*** Input material ***
(* ===== verification/TcpConnection.v ===== *)
(** * [net::TcpConnection] (net/tcp_connnection.h, net/tcp_connnection.cc)

    One connection in its loop: the state machine, the output path (write what
    the socket takes, keep the rest in the output buffer and wait until the
    socket is writable) and the orderly shutdown.  The [world] of a connection
    is the object itself, its channel in the loop's poller, the socket (the bytes
    the kernel accepted, whether the write side is shut down, and the answers the
    kernel will give to the next writes) and the functors queued in the loop. *)

From stdpp Require Import base tactics list numbers strings sets gmap.
From Stdlib Require Import ZArith Lia Ascii.
From S2P Require Import Prelude.
From S2P Require Import CString.
From S2P Require Import Buffer.
From S2P Require Import Channel.
From S2P Require Import Poller.

Inductive State := kDisconnected | kConnecting | kConnected | kDisconnecting.
#[global] Instance State_eq_dec : EqDecision State.
Proof. solve_decision. Defined.

Definition StateToString (s : State) : bytes :=
  match s with
  | kDisconnected => str "kDisconnected"
  | kConnecting => str "kConnecting"
  | kConnected => str "kConnected"
  | kDisconnecting => str "kDisconnecting"
  end.

Record TcpConnection := MkConn {
  state_ : State;
  is_reading_ : bool;
  channel_ : chan;
  has_write_complete_callback : bool;
  has_high_water_mark_callback : bool;
  high_water_mark_ : Z;
  input_buffer_ : Buffer;
  output_buffer_ : Buffer;
}.

(** Functors bound to the connection. *)
Inductive task :=
| SendInLoopTask (data : bytes)
| ShutdownInLoopTask
| ShutdownAndForceCloseInLoopTask (seconds : Z)
| ForceCloseInLoopTask
| StartReadInLoopTask
| StopReadInLoopTask
| WriteCompleteTask
| HighWaterMarkTask (len : Z).

(** Timers bound to the connection with a weak callback. *)
Inductive timer :=
| ForceCloseTimer (seconds : Z)
| ForceCloseInLoopTimer (seconds : Z).

(** What [write(2)] answers: a count, or [-1] and an error number. *)
Inductive write_answer := Wrote (n : Z) | WriteError (errno : Z).

Definition EWOULDBLOCK : Z := 11.
Definition EPIPE : Z := 32.
Definition ECONNRESET : Z := 104.

Record world (P : Type) := MkWorld {
  conn : TcpConnection;
  poller : P;
  channels : heap;
  wire : bytes;
  write_shut : bool;
  kernel : list write_answer;
  tasks : list task;
  timers : list timer;
}.
Arguments MkWorld {P} _ _ _ _ _ _ _ _.
Arguments conn {P} _.
Arguments poller {P} _.
Arguments channels {P} _.
Arguments wire {P} _.
Arguments write_shut {P} _.
Arguments kernel {P} _.
Arguments tasks {P} _.
Arguments timers {P} _.

Definition kHighWaterMark : Z := 64 * 1024 * 1024.

Definition TcpConnection_new (c : chan) (write_complete high_water : bool) : outcome TcpConnection :=
  i ← Buffer_new kInitialSize;
  o ← Buffer_new kInitialSize;
  Ok (MkConn kConnecting true c write_complete high_water kHighWaterMark i o).

Section connection.
Context {P : Type} `{Poller P}.
Implicit Types w : world P.

Definition set_conn (c : TcpConnection) w : world P :=
  MkWorld c (poller w) (channels w) (wire w) (write_shut w) (kernel w) (tasks w) (timers w).
Definition set_channels (x : P * heap) w : world P :=
  MkWorld (conn w) x.1 x.2 (wire w) (write_shut w) (kernel w) (tasks w) (timers w).

Definition SetState (s : State) w : world P :=
  let c := conn w in
  set_conn (MkConn s (is_reading_ c) (channel_ c) (has_write_complete_callback c)
              (has_high_water_mark_callback c) (high_water_mark_ c) (input_buffer_ c) (output_buffer_ c)) w.
Definition set_reading (b : bool) w : world P :=
  let c := conn w in
  set_conn (MkConn (state_ c) b (channel_ c) (has_write_complete_callback c)
              (has_high_water_mark_callback c) (high_water_mark_ c) (input_buffer_ c) (output_buffer_ c)) w.
Definition set_input (b : Buffer) w : world P :=
  let c := conn w in
  set_conn (MkConn (state_ c) (is_reading_ c) (channel_ c) (has_write_complete_callback c)
              (has_high_water_mark_callback c) (high_water_mark_ c) b (output_buffer_ c)) w.
Definition set_output (b : Buffer) w : world P :=
  let c := conn w in
  set_conn (MkConn (state_ c) (is_reading_ c) (channel_ c) (has_write_complete_callback c)
              (has_high_water_mark_callback c) (high_water_mark_ c) (input_buffer_ c) b) w.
*** End of Input material ***
▶ [Work to be completed]: Until the last line is reached, keep transcribing the data exactly.

▶ [Solution to this problem]:
(* ===== verification/TcpConnection.v ===== *)
(** * [net::TcpConnection] (net/tcp_connnection.h, net/tcp_connnection.cc)

    One connection in its loop: the state machine, the output path (write what
    the socket takes, keep the rest in the output buffer and wait until the
    socket is writable) and the orderly shutdown.  The [world] of a connection
    is the object itself, its channel in the loop's poller, the socket (the bytes
    the kernel accepted, whether the write side is shut down, and the answers the
    kernel will give to the next writes) and the functors queued in the loop. *)

From stdpp Require Import base tactics list numbers strings sets gmap.
From Stdlib Require Import ZArith Lia Ascii.
From S2P Require Import Prelude.
From S2P Require Import CString.
From S2P Require Import Buffer.
From S2P Require Import Channel.
From S2P Require Import Poller.

Inductive State := kDisconnected | kConnecting | kConnected | kDisconnecting.
#[global] Instance State_eq_dec : EqDecision State.
Proof. solve_decision. Defined.

Definition StateToString (s : State) : bytes :=
  match s with
  | kDisconnected => str "kDisconnected"
  | kConnecting => str "kConnecting"
  | kConnected => str "kConnected"
  | kDisconnecting => str "kDisconnecting"
  end.

Record TcpConnection := MkConn {
  state_ : State;
  is_reading_ : bool;
  channel_ : chan;
  has_write_complete_callback : bool;
  has_high_water_mark_callback : bool;
  high_water_mark_ : Z;
  input_buffer_ : Buffer;
  output_buffer_ : Buffer;
}.

(** Functors bound to the connection. *)
Inductive task :=
| SendInLoopTask (data : bytes)
| ShutdownInLoopTask
| ShutdownAndForceCloseInLoopTask (seconds : Z)
| ForceCloseInLoopTask
| StartReadInLoopTask
| StopReadInLoopTask
| WriteCompleteTask
| HighWaterMarkTask (len : Z).

(** Timers bound to the connection with a weak callback. *)
Inductive timer :=
| ForceCloseTimer (seconds : Z)
| ForceCloseInLoopTimer (seconds : Z).

(** What [write(2)] answers: a count, or [-1] and an error number. *)
Inductive write_answer := Wrote (n : Z) | WriteError (errno : Z).

Definition EWOULDBLOCK : Z := 11.
Definition EPIPE : Z := 32.
Definition ECONNRESET : Z := 104.

Record world (P : Type) := MkWorld {
  conn : TcpConnection;
  poller : P;
  channels : heap;
  wire : bytes;
  write_shut : bool;
  kernel : list write_answer;
  tasks : list task;
  timers : list timer;
}.
Arguments MkWorld {P} _ _ _ _ _ _ _ _.
Arguments conn {P} _.
Arguments poller {P} _.
Arguments channels {P} _.
Arguments wire {P} _.
Arguments write_shut {P} _.
Arguments kernel {P} _.
Arguments tasks {P} _.
Arguments timers {P} _.

Definition kHighWaterMark : Z := 64 * 1024 * 1024.

Definition TcpConnection_new (c : chan) (write_complete high_water : bool) : outcome TcpConnection :=
  i ← Buffer_new kInitialSize;
  o ← Buffer_new kInitialSize;
  Ok (MkConn kConnecting true c write_complete high_water kHighWaterMark i o).

Section connection.
Context {P : Type} `{Poller P}.
Implicit Types w : world P.

Definition set_conn (c : TcpConnection) w : world P :=
  MkWorld c (poller w) (channels w) (wire w) (write_shut w) (kernel w) (tasks w) (timers w).
Definition set_channels (x : P * heap) w : world P :=
  MkWorld (conn w) x.1 x.2 (wire w) (write_shut w) (kernel w) (tasks w) (timers w).

Definition SetState (s : State) w : world P :=
  let c := conn w in
  set_conn (MkConn s (is_reading_ c) (channel_ c) (has_write_complete_callback c)
              (has_high_water_mark_callback c) (high_water_mark_ c) (input_buffer_ c) (output_buffer_ c)) w.
Definition set_reading (b : bool) w : world P :=
  let c := conn w in
  set_conn (MkConn (state_ c) b (channel_ c) (has_write_complete_callback c)
              (has_high_water_mark_callback c) (high_water_mark_ c) (input_buffer_ c) (output_buffer_ c)) w.
Definition set_input (b : Buffer) w : world P :=
  let c := conn w in
  set_conn (MkConn (state_ c) (is_reading_ c) (channel_ c) (has_write_complete_callback c)
              (has_high_water_mark_callback c) (high_water_mark_ c) b (output_buffer_ c)) w.
Definition set_output (b : Buffer) w : world P :=
  let c := conn w in
  set_conn (MkConn (state_ c) (is_reading_ c) (channel_ c) (has_write_complete_callback c)
              (has_high_water_mark_callback c) (high_water_mark_ c) (input_buffer_ c) b) w.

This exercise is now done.